The Department of Chemical and Biological Engineering welcomes Alex D. Nikolov, research professor in the Department of Chemical and Biological Engineering at Illinois Institute of Technology, for a lecture titled “DLVO Surface Forcers in Liquid Films and Statistical Mechanics Oscillatory Structural Forces in Dispersion Stability” on Wednesday, November 30, 2022, from 3:15–4:30 p.m. in Room 108 of Perlstein Hall.

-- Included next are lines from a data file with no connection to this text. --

(** The two cost ceilings. *)
Definition call_exceeded (amount : option decimal) (ceiling : option decimal) : bool :=
  match ceiling with
  | None => false
  | Some m => match amount with None => true | Some a => dec_gtb a m end
  end.
Definition run_exceeded (amount spent : option decimal) (ceiling : option decimal) : bool :=
  match ceiling with
  | None => false
  | Some m =>
      match amount, spent with
      | Some a, Some s => dec_gtb (dec_add s a) m
      | _, _ => true
      end
  end.

Definition spend_reasons (policy : SpendPolicy.t) (requirements : RouteRequirements.t)
    (pricing : Pricing.t) (paid : bool) : list string :=
  let estimate := calculate_cost (estimated_usage requirements) pricing in
  note (paid && negb (SpendPolicy.allow_paid policy)) "Paid provider use is disabled"
  ++ note (Z.ltb (SpendPolicy.max_input_tokens policy) (RouteRequirements.input_tokens requirements))
       "Per-call input token ceiling exceeded"
  ++ note (Z.ltb (SpendPolicy.max_output_tokens policy) (RouteRequirements.output_tokens requirements))
       "Per-call output token ceiling exceeded"
  ++ note (call_exceeded (Cost.amount estimate) (SpendPolicy.max_call_cost policy))
       "Per-call cost ceiling cannot be satisfied"
  ++ note (run_exceeded (Cost.amount estimate) (RouteRequirements.run_spend requirements)
             (SpendPolicy.max_run_cost policy))
       "Per-run cost ceiling cannot be satisfied".

Definition evaluate_spend (policy : SpendPolicy.t) (requirements : RouteRequirements.t)
    (pricing : Pricing.t) (paid : bool) : Decision3.t * list string :=
  let reasons := spend_reasons policy requirements pricing paid in
  (match reasons with [] => Decision3.allow | _ :: _ => SpendPolicy.on_exceeded policy end,
   reasons).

This talk focuses on the theory of stability of dispersions considering two models: classical DLVO theory of surface forces, the interactions between two particles consists of two terms: London-van-der-Waals attractive interactions and the electricity repulsive interactions in the frame of the Debye-Heckle theory, electrostatic interaction purely repulsive. The solvent, the aqueous solution of electrolyte, was considered as continuous phase. The film stability criteria: P γ> Π and dP γ/dh>0. The role of film area on stability is not considered. Henderson and Lozada-Cassou (HC) applied statistical mechanics approach to calculate the film free energy to predict dispersion stability by consider the two large hard spherical as a colloidal particle immersed in fluid of decried small particles (solvent). HC apply the radial distribution function g(r) to calculate the free oscillatory structural energy using W(r)=-kTlng(r). Henderson-Cassou (HC) theoretical approach is also applied to the particle collective interactions g(r) in film and explains stability of film of complex fluid e.g., micellar and colloidal dispersions, when the DLVO theory applies phenomenology approach to predict film stabilized with ionic type surfactant at concentration bellow critical micellar concentration with the limitation.
Alex D. Nikolov is a research professor in the Department of Chemical and Biological Engineering at Illinois Institute of Technology. Nikolov studied physical chemistry at Sofia University in Bulgaria. In 1990 he was the recipient of the Bulgarian National Award of Chemistry for the discovery of a new dispersion stability mechanism. He was a visiting scholar at Moscow University in 1975, Danish Technical High School in Lungby in 1976, Unilever Port Sunlight Research Laboratory in 1980, and Stockholm’s Swedish Royal Surface Chemistry Research Institute in 1982. Nikolov has worked on research projects for the National Science Foundation and the U.S. Department of Energy since 1985. In 1994 he began his career at the Illinois Tech as a research professor in the Department of Chemical Engineering. He has published his scientific results in more than 200 papers in peer-reviewed journals and four book chapters, and he holds four U.S. patents. He is on the editorial board of Advances in Colloid and Interface Science.